He hammered the president as a regular fixture on cable news and baited and bashed critics on Twitter while flirting with his own run for the White House.

Those days seemed like a distant memory as Avenatti was arrested Monday and federal prosecutors on both coasts announced charges that could send him to prison for the rest of his life.

Avenatti tried to shake down Nike for as much as $25 million by using his prominent position to threaten the company with bad publicity, federal prosecutors said. He was also accused of stealing a client’s settlement money to pay his own expenses and filing fake tax returns to get $4 million in loans from a Mississippi bank to fund a lavish lifestyle.

He was arrested at a New York law firm where he had gone to meet with Nike executives.

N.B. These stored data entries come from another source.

(** * A reference-counted handle: [smart_ptr<T>]

    Shallow embedding of the class template [smart_ptr] found in
    - [Project 2 - Smart Pointers (PC)/Project 2 - Smart Pointers (PC).cpp]
      (module [PC] below), and
    - [Smart Pointers Project 2/main.cpp] (module [Main] below).

    A [smart_ptr] object holds two raw pointers, [ptr_] to the pointee and
    [ref_] to a heap [int] shared by the handles that alias the pointee.
    The heap and the handle objects are explicit: every member function is
    a computation in a small state-and-failure monad whose failure stands
    for C++ undefined behaviour (reading through a null or dangling
    pointer, deleting storage twice, signed overflow). *)

From stdpp Require Import gmap strings list fin_maps.
From Stdlib Require Import ZArith Lia.

Local Open Scope Z_scope.

(** ** Memory model *)

(** Heap addresses and addresses of [smart_ptr] objects. *)
Abbreviation loc := positive.
Abbreviation hid := positive.

(** A heap cell is either a live object or storage that was handed back by
    [delete].  Freed cells stay in the map: a pointer to one is dangling
    for ever, and [new] never returns its address again. *)
Inductive cell (A : Type) : Type :=
| Live (a : A)
| Freed.
Arguments Live {A} a.
Arguments Freed {A}.

(** The two data members of the class; [None] is [nullptr]. *)
Record handle : Type := Handle {
  ptr_ : option loc;   (* T* ptr_   *)
  ref_ : option loc    (* int* ref_ *)
}.

(** [int] is taken to be 32 bits wide; overflow of a signed [int] is
    undefined behaviour. *)
Definition INT_MAX : Z := 2147483647.
Definition INT_MIN : Z := -2147483648.

(** [struct null_ptr_exception : std::exception]. *)
Inductive exception : Type := null_ptr_exception.

Definition what (e : exception) : string :=
  match e with
  | null_ptr_exception => "Attempting to access a null pointer"
  end.

(** Outcome of a member function that may throw. *)
Inductive access (A : Type) : Type :=
| Returned (a : A)
| Thrown (e : exception).
Arguments Returned {A} a.
Arguments Thrown {A} e.

Section Memory.
Context {T : Type}.

Record state : Type := State {
  values  : gmap loc (cell T);   (* objects made by [new T]        *)
  counts  : gmap loc (cell Z);   (* objects made by [new int]      *)
  handles : gmap hid handle;     (* [smart_ptr] objects alive       *)
  cout    : list string          (* what was written to [std::cout] *)
}.

Definition init : state := State ∅ ∅ ∅ [].

(** Computations: [None] is undefined behaviour. *)
Definition M (A : Type) : Type := state → option (A * state).

Definition ret {A} (a : A) : M A := λ s, Some (a, s).
Definition bind {A B} (m : M A) (f : A → M B) : M B :=
  λ s, match m s with
       | Some (a, s') => f a s'
       | None => None
       end.
Definition undefined {A} : M A := λ _, None.

Definition with_values (f : gmap loc (cell T) → gmap loc (cell T)) (s : state) : state :=
  State (f (values s)) (counts s) (handles s) (cout s).
Definition with_counts (f : gmap loc (cell Z) → gmap loc (cell Z)) (s : state) : state :=
  State (values s) (f (counts s)) (handles s) (cout s).
Definition with_handles (f : gmap hid handle → gmap hid handle) (s : state) : state :=
  State (values s) (counts s) (f (handles s)) (cout s).
Definition with_cout (f : list string → list string) (s : state) : state :=
  State (values s) (counts s) (handles s) (f (cout s)).
End Memory.
Arguments state T : clear implicits.
Arguments M T A : clear implicits.

Declare Scope cpp_scope.
Delimit Scope cpp_scope with cpp.
Notation "x <- m ; k" := (bind m (λ x, k))
  (at level 100, m at next level, k at level 200, right associativity) : cpp_scope.
Notation "m ;; k" := (bind m (λ _, k))
  (at level 100, k at level 200, right associativity) : cpp_scope.
Local Open Scope cpp_scope.

Section Primitives.
Context {T : Type}.
Abbreviation M := (M T).

(** *** Data members of the object at address [this] *)
Definition get_ptr (this : hid) : M (option loc) :=
  λ s, match handles s !! this with
       | Some h => Some (ptr_ h, s)
       | None => None
       end.
Definition get_ref (this : hid) : M (option loc) :=
  λ s, match handles s !! this with
       | Some h => Some (ref_ h, s)
       | None => None
       end.
Definition set_ptr (this : hid) (p : option loc) : M unit :=
  λ s, match handles s !! this with
       | Some h => Some (tt, with_handles <[this := Handle p (ref_ h)]> s)
       | None => None
       end.
Definition set_ref (this : hid) (r : option loc) : M unit :=
  λ s, match handles s !! this with
       | Some h => Some (tt, with_handles <[this := Handle (ptr_ h) r]> s)
       | None => None
       end.

(** The member initialiser list of a constructor: the object at [this]
    begins to exist.  Storage that already holds a live [smart_ptr]
    cannot be constructed into. *)
Definition construct (this : hid) (p r : option loc) : M unit :=
  λ s, match handles s !! this with
       | Some _ => None
       | None => Some (tt, with_handles <[this := Handle p r]> s)
       end.
(** The object at [this] ceases to exist once its destructor has run. *)
Definition destruct_object (this : hid) : M unit :=
  λ s, match handles s !! this with
       | Some _ => Some (tt, with_handles (delete this) s)
       | None => None
       end.

(** *** The heap *)
(** [new int(z)] and [new T(v)]: an address never handed out before. *)
Definition new_int (z : Z) : M loc :=
  λ s, let c := fresh (dom (counts s)) in
       Some (c, with_counts <[c := Live z]> s).
Definition new_T (v : T) : M loc :=
  λ s, let p := fresh (dom (values s)) in
       Some (p, with_values <[p := Live v]> s).
(** [table[i]] on an array of numbers; [undefined] outside it. *)
Definition index (table : list Z) (i : jsval) : jsval :=
  match i with
  | Num n =>
      if n <? 0 then Undefined
      else match nth_error table (Z.to_nat n) with
           | Some v => Num v
           | None => Undefined
           end
  | NaN | Undefined => Undefined
  end.

Fixpoint foldM {A B} (f : A -> B -> completion A) (l : list B) (a : A) : completion A :=
  match l with
  | [] => Return a
  | b :: l' => bind (f a b) (foldM f l')
  end.

(** The elements of an array paired with their indices, as a counting
    [for (let i = 0; i < l.length; i++)] visits them. *)
Definition indexed {A} (l : list A) : list (nat * A) := combine (seq 0 (length l)) l.

(** *** Strings *)

Definition charCode (c : ascii) : Z := Z.of_nat (nat_of_ascii c).

(** [s.substring(from)] and [s.substring(from, to)] for [from <= to]. *)
Definition substring_from (from : nat) (s : string) : string :=
  substring from (String.length s - from) s.
Definition substring_range (from to : nat) (s : string) : string :=
  substring from (to - from) s.

(** [s.padStart(2, '0')] *)
Definition padStart2 (s : string) : string :=
  match String.length s with
  | O => "00"
  | S O => String "0" s
  | _ => s
  end.

Definition hexDigits : list ascii :=
  ["0"; "1"; "2"; "3"; "4"; "5"; "6"; "7"; "8"; "9"; "a"; "b"; "c"; "d"; "e"; "f"]%char.

Fixpoint hex_of_nonneg (fuel : nat) (n : Z) (acc : string) : string :=
  let acc := String (nth (Z.to_nat (n mod 16)) hexDigits "0"%char) acc in
  match fuel with
  | O => acc
  | S fuel' => if n / 16 =? 0 then acc else hex_of_nonneg fuel' (n / 16) acc
  end.

(** [n.toString(16)] for an integer [n]. *)
Definition toString16 (n : Z) : string :=
  let digits m := hex_of_nonneg (Z.to_nat (Z.log2 m)) m "" in
  if n <? 0 then String "-" (digits (- n)) else digits n.

Definition hexDigitValue (c : ascii) : option Z :=
  let n := charCode c in
  if (48 <=? n) && (n <=? 57) then Some (n - 48)
  else if (97 <=? n) && (n <=? 102) then Some (n - 87)
  else if (65 <=? n) && (n <=? 70) then Some (n - 55)
  else None.

(** White space and line terminators among the code units 0..255. *)
Definition isLineTerminator (c : ascii) : bool :=
  let n := charCode c in (n =? 10) || (n =? 13).
Definition isWhiteSpace (c : ascii) : bool :=
  let n := charCode c in
  (n =? 9) || (n =? 11) || (n =? 12) || (n =? 32) || (n =? 160) || isLineTerminator c.

Fixpoint trimStart (s : string) : string :=
  match s with
  | String c s' => if isWhiteSpace c then trimStart s' else s
  | EmptyString => s
  end.

(** The value of the longest prefix of hexadecimal digits, [None] when
    that prefix is empty. *)
Fixpoint hexPrefix (s : string) (acc : option Z) : option Z :=
  match s with
  | String c s' =>
      match hexDigitValue c with
      | Some d => hexPrefix s' (Some (16 * default 0 acc + d))
      | None => acc
      end
  | EmptyString => acc
  end.
(** The body of the [switch] in [expand]; yields the new [base]. *)
Definition expand_case (env : gmap string string) (c : ascii)
    (start end_ : option string) (base : option string) : res (option string) :=
  if (c =? "$")%char then
    Ok (snd (build_str base (Some (default "" (getenv env "$"))) None))
  else if (c =? "!")%char then
    Ok (snd (build_str base (Some (default "" (getenv env "!"))) None))
  else if (c =? "?")%char then
    Ok (snd (build_str base (Some (default "0" (getenv env "?"))) None))
  else if (c =? "{")%char then
    match start, end_ with
    | Some s, Some e =>
        let env_var := str_take (ptr_diff e s - 3) (str_drop 2 s) in
        match getenv env env_var with
        | Some env_val => Ok (snd (build_str base (Some env_val) None))
        | None => Ok base
        end
    | _, _ => Fault NullDereference
    end
  else Ok base.

(** The [while (c)] loop of [expand] and the final [build_str(start, NULL)]. *)
Fixpoint expand_loop (fuel : nat) (env : gmap string string) (c : ascii)
    (start end_ : option string) (prev base : option string)
  : res (option string * (option string * option string)) :=
  match fuel with
  | O => Fault OutOfFuel
  | S fuel' =>
      if is_nul c then
        let (r, base') := build_str base start None in
        Ok (r, (prev, base'))
      else
        let* base1 := expand_case env c start end_ base in
        let pos := end_ in
        let* (c', start', end', prev') := param_scan prev pos in
        let base2 := snd (build_str base1 pos start') in
        expand_loop fuel' env c' start' end' prev' base2
  end.

(** [expand(word)], threading the statics [(prev, base)] of [param_scan]
    and [build_str]. *)
Definition expand (env : gmap string string) (statics : option string * option string)
    (word : string) : res (option string * (option string * option string)) :=
  let (prev, base) := statics in
  let pos := Some word in
  let* (c, start, end_, prev1) := param_scan prev pos in
  let base1 := snd (build_str base None None) in
  let base2 := snd (build_str base1 pos start) in
  expand_loop (S (String.length word)) env c start end_ prev1 base2.
Lemma sorted_Permutation (l1 l2 : list string) :
  Permutation l1 l2 -> sorted l1 = sorted l2.
Proof.
  induction 1 as [|x l1 l2 _ IH|x y l|l1 l2 l3 _ IH1 _ IH2]; simpl.
  - reflexivity.
  - now rewrite IH.
  - apply insert_sorted_comm.
  - congruence.
Qed.

Lemma filter_insert_other (x : string) (l : list string) :
  is_xml x = false ->
  filter is_xml (insert_sorted x l) = filter is_xml l.
Proof.
  intro Hx. induction l as [|y l IH]; cbn [insert_sorted filter].
  - now rewrite Hx.
  - destruct (x <=? y)%string; cbn [filter]; [now rewrite Hx|].
    now rewrite IH.
Qed.

(** ** Whole runs *)

Section RunFacts.

Variable fs : string -> parse_outcome.
Variables directory_path output_csv_file : string.

Local Abbreviation walk_from := (walk fs directory_path output_csv_file).
Local Abbreviation run_files := (process_all fs directory_path output_csv_file).
Local Abbreviation run := (process_directory fs directory_path output_csv_file).
Local Abbreviation rows_of := (file_rows fs directory_path).
Local Abbreviation entries_of := (file_entries fs directory_path).

Lemma walk_waiting (n : Z) (names : list string) (st : world * list string) :
  walk_from (Some n) names false st
  = completed (run_files (from_marker n (filter is_xml names)) st).
Proof.
  induction names as [|x names IH]; [reflexivity|].
  cbn [filter]. destruct (is_xml x) eqn:E.
  - rewrite walk_xml_waiting by exact E. cbn [from_marker].
    destruct (has_marker n x); [|exact IH].
    now rewrite walk_started.
  - rewrite walk_other by exact E. exact IH.
Qed.

Lemma walk_files (start_number : option Z) (names : list string)
  (st : world * list string) :
  walk_from start_number names (if truthy start_number then false else true) st
  = completed (run_files (files_processed start_number names) st).
Proof.
  destruct start_number as [n|]; cbn [truthy files_processed].
  - destruct (n =? 0)%Z; cbn [negb].
    + apply walk_started.
    + apply walk_waiting.
  - apply walk_started.
Qed.

Lemma process_directory_run (start_number : option Z) (listdir : list string)
  (w : world) :
  run start_number listdir w
  = (flush_errors directory_path
       (run_files (files_processed start_number (sorted listdir)) (w, [])),
     Ok tt).
Proof.
  unfold process_directory. rewrite walk_files. unfold completed.
  now destruct (run_files _ _).
Qed.

Lemma flush_errors_tables (st : world * list string) :
  tables (flush_errors directory_path st) = tables (fst st).
Proof.
  destruct st as [w [|e error_log]]; [reflexivity|].
  apply (flush_errors_some directory_path w (e :: error_log)). discriminate.
Qed.

Lemma process_directory_table (start_number : option Z) (listdir : list string)
  (w : world) :
  tables (fst (run start_number listdir w)) output_csv_file
  = table_after (tables w output_csv_file)
      (flat_map rows_of (files_processed start_number (sorted listdir)))
  /\ forall p, p <> output_csv_file ->
               tables (fst (run start_number listdir w)) p = tables w p.
Proof.
  rewrite process_directory_run. cbn [fst]. rewrite flush_errors_tables.
  destruct (process_all_outcome fs directory_path output_csv_file
              (files_processed start_number (sorted listdir)) w [])
    as (Ht & Hother & _).
  split; assumption.
Qed.

Lemma from_marker_none (n : Z) (files : list string) :
  Forall (fun g => has_marker n g = false) files -> from_marker n files = [].
Proof.
  induction 1 as [|f files Hf _ IH]; cbn [from_marker]; [reflexivity|].
  now rewrite Hf.
Qed.

(** X11.  [process_directory] always runs to its end, and a run is this:
    of the directory entries with the extension, in sorted order, the ones
    from the first with the prefix of the start number on (all of them when
    the start number is [None] or 0) are processed one after the other,
    and the error log is written last. *)
Theorem process_directory_files_processed (start_number : option Z)
  (listdir : list string) (w : world) :
  run start_number listdir w
  = (flush_errors directory_path
       (fold_left (process_file fs directory_path output_csv_file)
          (files_processed start_number (sorted listdir)) (w, [])),
     Ok tt).
Proof. apply process_directory_run. Qed.

(** X12.  With a start number other than 0 whose prefix no file of the
    directory has, the run does nothing at all: nothing is printed, no
    table and no error log is written, and no error is raised. *)
Theorem unmatched_start_number_does_nothing (n : Z) (listdir : list string)
  (w : world) :
  n <> 0%Z ->
  Forall (fun g => has_marker n g = false) (filter is_xml (sorted listdir)) ->
  run (Some n) listdir w = (w, Ok tt).
Proof.
  intros Hn Hnone. rewrite process_directory_run. cbn [files_processed].
  apply Z.eqb_neq in Hn as ->. now rewrite (from_marker_none _ _ Hnone).
Qed.

(** X13.  A directory entry whose name does not end in ".xml" has no
    effect on the run. *)
Theorem other_entries_are_ignored (start_number : option Z) (x : string)
  (listdir : list string) (w : world) :
  is_xml x = false ->
  run start_number (x :: listdir) w = run start_number listdir w.
Proof.
  intro Hx. rewrite !process_directory_run.
  assert (files_processed start_number (sorted (x :: listdir))
          = files_processed start_number (sorted listdir)) as ->; [|reflexivity].
  unfold files_processed. cbn [sorted].
  now rewrite (filter_insert_other _ _ Hx).
Qed.

(** X14.  The run does not depend on the order in which the directory
    entries are listed. *)
Theorem listing_order_is_irrelevant (start_number : option Z)
  (listdir listdir' : list string) (w : world) :
  Permutation listdir listdir' ->
  run start_number listdir w = run start_number listdir' w.
Proof.
  intro H. unfold process_directory. now rewrite (sorted_Permutation _ _ H).
Qed.

(** X15.  The output table after a run is the table before it with the
    data rows of the processed files added at its end, in the order of the
    files; for a table that was absent the header comes first, and the
    table stays absent when no processed file gives a record.  No other
    table changes. *)
Theorem output_table_after_run (start_number : option Z) (listdir : list string)
  (w : world) :
  tables (fst (run start_number listdir w)) output_csv_file
  = table_after (tables w output_csv_file)
      (flat_map rows_of (files_processed start_number (sorted listdir)))
  /\ forall p, p <> output_csv_file ->
               tables (fst (run start_number listdir w)) p = tables w p.
Proof. apply process_directory_table. Qed.

(** X16.  Nothing is deduplicated: a second run over the same directory
    adds the data rows of the first run once more. *)
Theorem second_run_adds_rows_again (start_number : option Z)
  (listdir : list string) (w : world) :
  let rows := flat_map rows_of (files_processed start_number (sorted listdir)) in
  tables (fst (run start_number listdir (fst (run start_number listdir w))))
         output_csv_file
  = table_after (tables w output_csv_file) (rows ++ rows)%list.
Proof.
  cbv zeta.
  rewrite (proj1 (process_directory_table start_number listdir
                    (fst (run start_number listdir w)))).
  rewrite (proj1 (process_directory_table start_number listdir w)).
  apply table_after_app.
Qed.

It was just minutes after he tweeted that he planned to hold a news conference Tuesday to “disclose a major high school/college basketball scandal perpetrated by @Nike that we have uncovered.”

“When lawyers use their law licenses as weapons, as a guise to extort payments for themselves, they are no longer acting as attorneys. They are acting as criminals,” said Geoffrey S. Berman, the U.S. attorney in New York.

Prosecutors in New York said their investigation began only last week while California investigators had been building a tax case against Avenatti for more than a year.

The allegations “paint an ugly picture of lawless conduct and greed,” said U.S. Attorney Nick Hanna in Los Angeles. Avenatti describes himself on Twitter as “fighter for good,” but the accusations describe “a corrupt lawyer who instead fights for his own selfish interests.”

Avenatti, 48, was ordered released on $300,000 bond after a brief court appearance Monday evening in New York. He did not enter a plea. Emerging from the courthouse, he said he expected to be cleared of the charges.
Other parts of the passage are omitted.